Go through the material and pull out every line with the string "each" in it.
#### PROVIDED ENTRIES ####
(* ===== verification/Seg.v ===== *)
(** * Segments, gates and the task state (mmu.h; x86.h: lgdt, lidt, ltr,
    loadgs; vm.c: seginit, switchuvm; trap.c: tvinit, idtinit)

    The tables are bytes in memory, as the compiler lays the bit fields out;
    the processor reads them there.  A segment register and the task register
    hold what the processor took from a descriptor when they were loaded.  The
    checks of the processor are those of its manual that the tables are about:
    the privilege of an [int] instruction, the stack of an interrupt from user
    mode, and the permission of a port. *)

From S2P Require Import Prelude Params.

(** ** Descriptors (mmu.h) *)

Definition STA_X : Z := 0x8.
Definition STA_W : Z := 0x2.
Definition STA_R : Z := 0x2.
Definition STS_T32A : Z := 0x9.
Definition STS_IG32 : Z := 0xE.
Definition STS_TG32 : Z := 0xF.

(** A number stored in a bit field of [w] bits. *)
Definition field (w x : Z) : Z := Z.land x (Z.ones w).

(** Bit fields from the lowest one up, each with its width. *)
Fixpoint pack (l : list (Z * Z)) : Z :=
  match l with
  | [] => 0
  | (w, x) :: l => Z.lor (Z.shiftl (pack l) w) (field w x)
  end.

Record segdesc := Segdesc {
  lim_15_0 : Z; base_15_0 : Z; base_23_16 : Z; sd_type : Z; sd_s : Z; sd_dpl : Z; sd_p : Z;
  lim_19_16 : Z; avl : Z; sd_rsv1 : Z; db : Z; sd_g : Z; base_31_24 : Z }.
Definition seg_word (d : segdesc) : Z :=
  pack [(16, lim_15_0 d); (16, base_15_0 d); (8, base_23_16 d); (4, sd_type d); (1, sd_s d); (2, sd_dpl d); (1, sd_p d);
        (4, lim_19_16 d); (1, avl d); (1, sd_rsv1 d); (1, db d); (1, sd_g d); (8, base_31_24 d)].

Definition SEG (type base lim dpl : Z) : segdesc :=
  Segdesc (Z.land (Z.shiftr lim 12) 0xffff) (Z.land (u32 base) 0xffff) (Z.land (Z.shiftr (u32 base) 16) 0xff) type 1 dpl 1
    (Z.shiftr (u32 lim) 28) 0 0 1 1 (Z.shiftr (u32 base) 24).
Definition SEG16 (type base lim dpl : Z) : segdesc :=
  Segdesc (Z.land lim 0xffff) (Z.land (u32 base) 0xffff) (Z.land (Z.shiftr (u32 base) 16) 0xff) type 1 dpl 1
    (Z.shiftr (u32 lim) 16) 0 0 1 0 (Z.shiftr (u32 base) 24).
Definition set_s (x : Z) (d : segdesc) : segdesc :=
  Segdesc (lim_15_0 d) (base_15_0 d) (base_23_16 d) (sd_type d) x (sd_dpl d) (sd_p d) (lim_19_16 d) (avl d) (sd_rsv1 d) (db d) (sd_g d) (base_31_24 d).

Record gatedesc := Gatedesc {
  off_15_0 : Z; gd_cs : Z; gd_args : Z; gd_rsv1 : Z; gd_type : Z; gd_s : Z; gd_dpl : Z; gd_p : Z; off_31_16 : Z }.
Definition gate_word (d : gatedesc) : Z :=
  pack [(16, off_15_0 d); (16, gd_cs d); (5, gd_args d); (3, gd_rsv1 d); (4, gd_type d); (1, gd_s d); (2, gd_dpl d); (1, gd_p d);
        (16, off_31_16 d)].
Definition SETGATE (istrap : bool) (sel off d : Z) : gatedesc :=
  Gatedesc (Z.land (u32 off) 0xffff) sel 0 0 (if istrap then STS_TG32 else STS_IG32) 0 d 1 (Z.shiftr (u32 off) 16).

(** ** Structures in memory *)

(** The offset of a field, each aligned to its alignment; the fields are names
    with size and alignment. *)
Fixpoint offset_from (o : Z) (l : list (string * Z * Z)) (f : string) : Z :=
  match l with
  | [] => o
  | (g, size, align) :: l =>
      let o := (o + align - 1) / align * align in
      if String.eqb g f then o else offset_from (o + size) l f
  end.
Definition offsetof (l : list (string * Z * Z)) (f : string) : Z := offset_from 0 l f.
Definition uint_ (f : string) : string * Z * Z := (f, 4, 4).
Definition ushort_ (f : string) : string * Z * Z := (f, 2, 2).

Definition taskstate : list (string * Z * Z) :=
  [uint_ "link"; uint_ "esp0"; ushort_ "ss0"; ushort_ "padding1"; uint_ "esp1"; ushort_ "ss1"; ushort_ "padding2";
   uint_ "esp2"; ushort_ "ss2"; ushort_ "padding3"; uint_ "cr3"; uint_ "eip"; uint_ "eflags"; uint_ "eax"; uint_ "ecx";
   uint_ "edx"; uint_ "ebx"; uint_ "esp"; uint_ "ebp"; uint_ "esi"; uint_ "edi"; ushort_ "es"; ushort_ "padding4";
   ushort_ "cs"; ushort_ "padding5"; ushort_ "ss"; ushort_ "padding6"; ushort_ "ds"; ushort_ "padding7"; ushort_ "fs";
   ushort_ "padding8"; ushort_ "gs"; ushort_ "padding9"; ushort_ "ldt"; ushort_ "padding10"; ushort_ "t"; ushort_ "iomb"].
Definition sizeof_taskstate : Z := Eval compute in offsetof taskstate "end".

(** proc.h *)
Definition NSEGS : Z := 7.
Definition cpu_fields : list (string * Z * Z) :=
  [("id"%string, 1, 1); uint_ "scheduler"; ("ts"%string, sizeof_taskstate, 4); ("gdt"%string, 8 * NSEGS, 4); uint_ "started";
   uint_ "ncli"; uint_ "intena"; uint_ "cpu"; uint_ "proc"].
Definition sizeof_cpu : Z := Eval compute in offsetof cpu_fields "end".

(** ** The processor *)

(** Registers: the tables' addresses and limits, and the hidden parts of %gs
    and of the task register. *)
Record regs := Regs { gdtr : Z * Z; idtr : Z * Z; gs : Z * Z; tr : Z * Z }.
Definition set_gdtr x r := Regs x (idtr r) (gs r) (tr r).
Definition set_idtr x r := Regs (gdtr r) x (gs r) (tr r).
Definition set_gs x r := Regs (gdtr r) (idtr r) x (tr r).
Definition set_tr x r := Regs (gdtr r) (idtr r) (gs r) x.

(** Memory, and the registers of each processor. *)
Record seg_st := SegSt { smem : mem; sregs : nat -> regs }.
Definition set_smem m s := SegSt m (sregs s).

Definition load64 (m : mem) (a : Z) : Z := le_val (loadn m a 8).
Definition store64 (m : mem) (a v : Z) : mem := store m a (le_bytes 8 v).
Definition load16 (m : mem) (a : Z) : Z := le_val (loadn m a 2).
Definition store16 (m : mem) (a v : Z) : mem := store m a (le_bytes 2 v).

(** Fields of a descriptor, where the processor has them. *)
Definition bits (z lo n : Z) : Z := Z.land (Z.shiftr z lo) (Z.ones n).
Definition desc_base (z : Z) : Z := bits z 16 24 + 2 ^ 24 * bits z 56 8.
Definition desc_limit (z : Z) : Z :=
  let l := bits z 0 16 + 2 ^ 16 * bits z 48 4 in if bits z 55 1 =? 1 then 4096 * l + 4095 else l.
Definition desc_type (z : Z) : Z := bits z 40 4.
Definition desc_s (z : Z) : Z := bits z 44 1.
Definition desc_dpl (z : Z) : Z := bits z 45 2.
Definition desc_p (z : Z) : Z := bits z 47 1.
Definition gate_off (z : Z) : Z := bits z 0 16 + 2 ^ 16 * bits z 48 16.
Definition gate_sel (z : Z) : Z := bits z 16 16.

Section seg.
(** The addresses of [cpus] and [idt] and the contents of [vectors]. *)
Context (cpus idt : Z) (vectors : Z -> Z).

Definition cpu_at (i : nat) : Z := cpus + sizeof_cpu * Z.of_nat i.
Definition upd_mem (f : mem -> mem) : M seg_st unit := modify (fun s => set_smem (f (smem s)) s).
(** On processor [i]. *)
Definition upd_regs (i : nat) (f : regs -> regs) : M seg_st unit :=
  modify (fun s => SegSt (smem s) (<[i := f (sregs s i)]> (sregs s))).

(** The limit and the base of a table go through three 16-bit words. *)
Definition pseudo (p size : Z) : Z * Z :=
  let pd0 := u16 (size - 1) in
  let pd1 := u16 p in
  let pd2 := u16 (Z.shiftr p 16) in
  (Z.lor (Z.shiftl pd2 16) pd1, pd0).
Definition lgdt (i : nat) (p size : Z) : M seg_st unit := upd_regs i (set_gdtr (pseudo p size)).
Definition lidt (i : nat) (p size : Z) : M seg_st unit := upd_regs i (set_idtr (pseudo p size)).

(** The descriptor that a selector names; a selector beyond the table is a
    fault. *)
Definition descriptor (i : nat) (sel : Z) : M seg_st Z :=
  s ← gets id;
  let '(base, limit) := gdtr (sregs s i) in
  let o := Z.land sel (Z.lnot 7) in
  if limit <? o + 7 then panic "#GP" else mret (load64 (smem s) (base + o)).
Definition loadgs (i : nat) (v : Z) : M seg_st unit :=
  d ← descriptor i v;
  if desc_p d =? 0 then panic "#NP" else upd_regs i (set_gs (desc_base d, desc_limit d)).
(** The task must be free; the processor marks it busy. *)
Definition ltr (i : nat) (sel : Z) : M seg_st unit :=
  d ← descriptor i sel;
  if negb ((desc_s d =? 0) && (desc_type d =? STS_T32A)) then panic "#GP"
  else if desc_p d =? 0 then panic "#NP"
  else
    s ← gets id;
    upd_mem (fun m => store64 m ((gdtr (sregs s i)).1 + Z.land sel (Z.lnot 7)) (Z.lor d (2 ^ 41))) ;;
    upd_regs i (set_tr (desc_base d, desc_limit d)).

(** Accesses to %gs:[off]. *)
Definition gs_store (i : nat) (off v : Z) : M seg_st unit :=
  g ← gets (fun s => gs (sregs s i));
  if g.2 <? off + 3 then panic "#GP" else upd_mem (fun m => store32 m (g.1 + off) v).
Definition gs_load (i : nat) (off : Z) (s : seg_st) : option Z :=
  let g := gs (sregs s i) in
  if g.2 <? off + 3 then None else Some (load32 (smem s) (g.1 + off)).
####
WRITTEN RESPONSE =>
(** Bit fields from the lowest one up, each with its width. *)
(** The offset of a field, each aligned to its alignment; the fields are names
(** Memory, and the registers of each processor. *)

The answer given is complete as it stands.